Stored data entries
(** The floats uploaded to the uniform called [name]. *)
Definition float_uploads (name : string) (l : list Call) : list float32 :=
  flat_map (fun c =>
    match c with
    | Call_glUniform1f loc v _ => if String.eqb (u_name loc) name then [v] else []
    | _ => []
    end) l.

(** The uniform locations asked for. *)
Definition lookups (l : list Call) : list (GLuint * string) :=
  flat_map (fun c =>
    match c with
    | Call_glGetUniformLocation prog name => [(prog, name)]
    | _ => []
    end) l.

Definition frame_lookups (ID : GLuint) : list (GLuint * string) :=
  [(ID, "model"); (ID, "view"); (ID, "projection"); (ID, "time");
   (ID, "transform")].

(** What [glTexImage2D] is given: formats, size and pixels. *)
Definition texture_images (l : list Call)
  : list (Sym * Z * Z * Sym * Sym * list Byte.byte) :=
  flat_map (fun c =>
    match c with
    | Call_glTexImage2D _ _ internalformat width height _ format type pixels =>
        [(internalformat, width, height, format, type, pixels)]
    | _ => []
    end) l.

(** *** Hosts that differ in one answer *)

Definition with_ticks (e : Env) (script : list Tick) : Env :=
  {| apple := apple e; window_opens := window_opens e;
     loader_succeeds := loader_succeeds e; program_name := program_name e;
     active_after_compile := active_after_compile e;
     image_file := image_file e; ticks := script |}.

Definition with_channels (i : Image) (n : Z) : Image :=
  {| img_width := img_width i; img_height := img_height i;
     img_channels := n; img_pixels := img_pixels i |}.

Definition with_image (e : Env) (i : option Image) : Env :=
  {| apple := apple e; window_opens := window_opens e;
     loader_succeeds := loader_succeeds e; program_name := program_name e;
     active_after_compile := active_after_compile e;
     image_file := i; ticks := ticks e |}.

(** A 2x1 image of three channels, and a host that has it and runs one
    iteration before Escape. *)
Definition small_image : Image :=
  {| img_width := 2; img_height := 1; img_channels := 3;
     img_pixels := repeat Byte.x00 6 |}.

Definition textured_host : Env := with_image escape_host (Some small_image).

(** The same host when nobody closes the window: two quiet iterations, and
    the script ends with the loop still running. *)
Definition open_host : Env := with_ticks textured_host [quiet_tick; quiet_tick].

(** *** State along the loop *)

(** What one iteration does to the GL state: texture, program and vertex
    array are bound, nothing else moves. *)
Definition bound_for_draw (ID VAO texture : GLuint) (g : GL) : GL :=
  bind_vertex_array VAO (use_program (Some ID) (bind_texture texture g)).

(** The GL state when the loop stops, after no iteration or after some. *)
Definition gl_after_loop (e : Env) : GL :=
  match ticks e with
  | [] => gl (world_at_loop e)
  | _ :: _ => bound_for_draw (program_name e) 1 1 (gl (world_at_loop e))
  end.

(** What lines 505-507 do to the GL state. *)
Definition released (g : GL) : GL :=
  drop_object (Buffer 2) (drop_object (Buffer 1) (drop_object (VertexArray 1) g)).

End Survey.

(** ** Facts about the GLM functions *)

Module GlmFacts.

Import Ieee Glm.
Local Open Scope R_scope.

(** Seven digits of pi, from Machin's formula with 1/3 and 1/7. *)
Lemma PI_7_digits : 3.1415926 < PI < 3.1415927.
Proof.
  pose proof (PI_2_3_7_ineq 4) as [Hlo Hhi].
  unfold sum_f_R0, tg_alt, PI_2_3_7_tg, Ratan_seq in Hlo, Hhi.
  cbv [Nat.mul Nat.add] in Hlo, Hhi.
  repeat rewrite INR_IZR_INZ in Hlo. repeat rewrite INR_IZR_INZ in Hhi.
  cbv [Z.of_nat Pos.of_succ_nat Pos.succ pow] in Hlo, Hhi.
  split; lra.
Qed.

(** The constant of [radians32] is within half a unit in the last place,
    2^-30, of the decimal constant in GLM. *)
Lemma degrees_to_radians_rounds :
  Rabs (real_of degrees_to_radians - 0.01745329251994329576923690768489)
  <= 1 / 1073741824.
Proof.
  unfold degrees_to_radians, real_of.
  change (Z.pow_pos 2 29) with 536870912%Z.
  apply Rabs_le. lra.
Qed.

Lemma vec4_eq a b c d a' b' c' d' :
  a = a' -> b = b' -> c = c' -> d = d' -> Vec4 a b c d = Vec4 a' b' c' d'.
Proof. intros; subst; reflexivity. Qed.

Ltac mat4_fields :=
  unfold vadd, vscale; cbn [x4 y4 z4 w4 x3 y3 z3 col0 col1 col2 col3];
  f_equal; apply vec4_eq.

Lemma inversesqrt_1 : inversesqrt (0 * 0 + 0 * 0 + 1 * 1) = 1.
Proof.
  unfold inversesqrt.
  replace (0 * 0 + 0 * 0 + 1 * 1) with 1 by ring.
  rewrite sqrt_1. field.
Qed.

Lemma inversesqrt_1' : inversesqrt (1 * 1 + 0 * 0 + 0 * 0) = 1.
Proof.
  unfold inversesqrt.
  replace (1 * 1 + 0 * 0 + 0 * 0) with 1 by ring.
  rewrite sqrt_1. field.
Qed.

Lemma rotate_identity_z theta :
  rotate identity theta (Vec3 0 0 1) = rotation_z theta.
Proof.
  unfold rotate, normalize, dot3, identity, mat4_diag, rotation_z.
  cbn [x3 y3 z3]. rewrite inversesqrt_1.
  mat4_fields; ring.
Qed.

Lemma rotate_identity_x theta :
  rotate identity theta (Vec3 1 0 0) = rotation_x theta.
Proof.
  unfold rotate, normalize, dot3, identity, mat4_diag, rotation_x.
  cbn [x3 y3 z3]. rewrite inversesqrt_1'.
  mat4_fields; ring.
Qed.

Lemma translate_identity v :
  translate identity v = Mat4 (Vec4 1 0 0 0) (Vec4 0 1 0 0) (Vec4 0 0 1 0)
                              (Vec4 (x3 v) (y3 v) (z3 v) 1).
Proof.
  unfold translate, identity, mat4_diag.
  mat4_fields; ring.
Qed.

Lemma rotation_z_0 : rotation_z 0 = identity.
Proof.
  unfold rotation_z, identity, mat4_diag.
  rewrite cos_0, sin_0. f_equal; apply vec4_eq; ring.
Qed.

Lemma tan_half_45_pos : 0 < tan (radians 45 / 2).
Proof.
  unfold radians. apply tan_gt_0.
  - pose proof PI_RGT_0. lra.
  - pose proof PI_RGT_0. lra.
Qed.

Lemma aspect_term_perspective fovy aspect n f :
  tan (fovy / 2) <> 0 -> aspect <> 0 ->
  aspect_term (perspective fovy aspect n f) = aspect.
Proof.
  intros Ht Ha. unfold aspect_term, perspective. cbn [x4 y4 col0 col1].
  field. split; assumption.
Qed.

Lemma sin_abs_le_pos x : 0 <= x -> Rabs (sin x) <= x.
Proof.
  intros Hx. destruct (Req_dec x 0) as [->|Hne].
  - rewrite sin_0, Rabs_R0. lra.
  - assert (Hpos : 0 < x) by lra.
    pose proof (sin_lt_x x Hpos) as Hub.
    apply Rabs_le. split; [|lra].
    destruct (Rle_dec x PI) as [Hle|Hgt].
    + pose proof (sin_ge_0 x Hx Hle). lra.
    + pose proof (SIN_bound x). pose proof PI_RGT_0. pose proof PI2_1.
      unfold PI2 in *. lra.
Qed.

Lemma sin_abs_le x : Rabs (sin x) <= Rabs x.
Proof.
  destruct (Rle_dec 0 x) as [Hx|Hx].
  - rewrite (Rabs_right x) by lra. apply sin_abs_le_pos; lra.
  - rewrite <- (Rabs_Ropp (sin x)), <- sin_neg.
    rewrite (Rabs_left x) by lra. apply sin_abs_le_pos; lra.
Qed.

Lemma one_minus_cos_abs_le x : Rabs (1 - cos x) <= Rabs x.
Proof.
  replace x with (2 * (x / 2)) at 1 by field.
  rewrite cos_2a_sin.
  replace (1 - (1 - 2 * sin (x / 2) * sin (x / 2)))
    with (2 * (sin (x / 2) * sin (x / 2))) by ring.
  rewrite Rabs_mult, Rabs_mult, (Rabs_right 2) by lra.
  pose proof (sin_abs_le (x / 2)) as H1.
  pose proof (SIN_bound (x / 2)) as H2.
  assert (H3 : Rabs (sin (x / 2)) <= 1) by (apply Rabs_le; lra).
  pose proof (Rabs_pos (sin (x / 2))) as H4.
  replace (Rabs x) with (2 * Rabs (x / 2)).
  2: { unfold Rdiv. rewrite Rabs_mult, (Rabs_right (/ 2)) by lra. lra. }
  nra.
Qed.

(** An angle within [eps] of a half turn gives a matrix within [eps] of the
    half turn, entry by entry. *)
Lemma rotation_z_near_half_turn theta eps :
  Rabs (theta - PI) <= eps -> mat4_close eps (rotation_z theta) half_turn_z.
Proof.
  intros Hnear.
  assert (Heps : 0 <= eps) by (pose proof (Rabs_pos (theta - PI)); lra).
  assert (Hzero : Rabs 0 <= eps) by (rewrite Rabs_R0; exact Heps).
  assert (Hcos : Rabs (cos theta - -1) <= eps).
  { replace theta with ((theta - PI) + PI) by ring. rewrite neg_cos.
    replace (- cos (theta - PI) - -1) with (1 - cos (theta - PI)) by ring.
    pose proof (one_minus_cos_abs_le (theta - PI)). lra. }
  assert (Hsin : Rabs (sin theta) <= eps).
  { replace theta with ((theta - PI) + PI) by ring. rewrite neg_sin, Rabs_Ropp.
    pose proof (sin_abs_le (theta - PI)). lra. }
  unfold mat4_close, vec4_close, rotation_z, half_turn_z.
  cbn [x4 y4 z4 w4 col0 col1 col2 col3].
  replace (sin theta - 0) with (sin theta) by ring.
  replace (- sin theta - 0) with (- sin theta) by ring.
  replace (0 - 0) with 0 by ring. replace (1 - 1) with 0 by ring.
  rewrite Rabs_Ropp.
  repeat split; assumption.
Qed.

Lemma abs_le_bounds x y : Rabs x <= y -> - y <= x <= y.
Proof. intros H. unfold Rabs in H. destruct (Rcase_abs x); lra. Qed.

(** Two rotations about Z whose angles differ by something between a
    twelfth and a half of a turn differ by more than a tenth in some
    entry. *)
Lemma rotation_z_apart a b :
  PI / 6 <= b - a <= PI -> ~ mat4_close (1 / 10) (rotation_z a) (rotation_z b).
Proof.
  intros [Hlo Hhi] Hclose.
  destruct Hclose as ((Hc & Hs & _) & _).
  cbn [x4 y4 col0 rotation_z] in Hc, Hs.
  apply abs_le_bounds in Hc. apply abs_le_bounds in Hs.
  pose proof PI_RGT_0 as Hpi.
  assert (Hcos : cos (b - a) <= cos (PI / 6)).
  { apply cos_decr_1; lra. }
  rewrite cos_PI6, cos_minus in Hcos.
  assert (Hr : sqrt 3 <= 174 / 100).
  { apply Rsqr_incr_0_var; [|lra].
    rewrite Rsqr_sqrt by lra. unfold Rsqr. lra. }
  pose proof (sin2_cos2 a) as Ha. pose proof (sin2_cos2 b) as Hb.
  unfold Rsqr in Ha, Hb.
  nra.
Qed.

*To do*
Using the data above, extract exactly the lines from the one that holds "<= 1 / 1073741824." to the one that holds "rewrite cos_0, sin_0.", both ends included, and no others.

*Solution*
  <= 1 / 1073741824.
Proof.
  unfold degrees_to_radians, real_of.
  change (Z.pow_pos 2 29) with 536870912%Z.
  apply Rabs_le. lra.
Qed.

Lemma vec4_eq a b c d a' b' c' d' :
  a = a' -> b = b' -> c = c' -> d = d' -> Vec4 a b c d = Vec4 a' b' c' d'.
Proof. intros; subst; reflexivity. Qed.

Ltac mat4_fields :=
  unfold vadd, vscale; cbn [x4 y4 z4 w4 x3 y3 z3 col0 col1 col2 col3];
  f_equal; apply vec4_eq.

Lemma inversesqrt_1 : inversesqrt (0 * 0 + 0 * 0 + 1 * 1) = 1.
Proof.
  unfold inversesqrt.
  replace (0 * 0 + 0 * 0 + 1 * 1) with 1 by ring.
  rewrite sqrt_1. field.
Qed.

Lemma inversesqrt_1' : inversesqrt (1 * 1 + 0 * 0 + 0 * 0) = 1.
Proof.
  unfold inversesqrt.
  replace (1 * 1 + 0 * 0 + 0 * 0) with 1 by ring.
  rewrite sqrt_1. field.
Qed.

Lemma rotate_identity_z theta :
  rotate identity theta (Vec3 0 0 1) = rotation_z theta.
Proof.
  unfold rotate, normalize, dot3, identity, mat4_diag, rotation_z.
  cbn [x3 y3 z3]. rewrite inversesqrt_1.
  mat4_fields; ring.
Qed.

Lemma rotate_identity_x theta :
  rotate identity theta (Vec3 1 0 0) = rotation_x theta.
Proof.
  unfold rotate, normalize, dot3, identity, mat4_diag, rotation_x.
  cbn [x3 y3 z3]. rewrite inversesqrt_1'.
  mat4_fields; ring.
Qed.

Lemma translate_identity v :
  translate identity v = Mat4 (Vec4 1 0 0 0) (Vec4 0 1 0 0) (Vec4 0 0 1 0)
                              (Vec4 (x3 v) (y3 v) (z3 v) 1).
Proof.
  unfold translate, identity, mat4_diag.
  mat4_fields; ring.
Qed.

Lemma rotation_z_0 : rotation_z 0 = identity.
Proof.
  unfold rotation_z, identity, mat4_diag.
  rewrite cos_0, sin_0. f_equal; apply vec4_eq; ring.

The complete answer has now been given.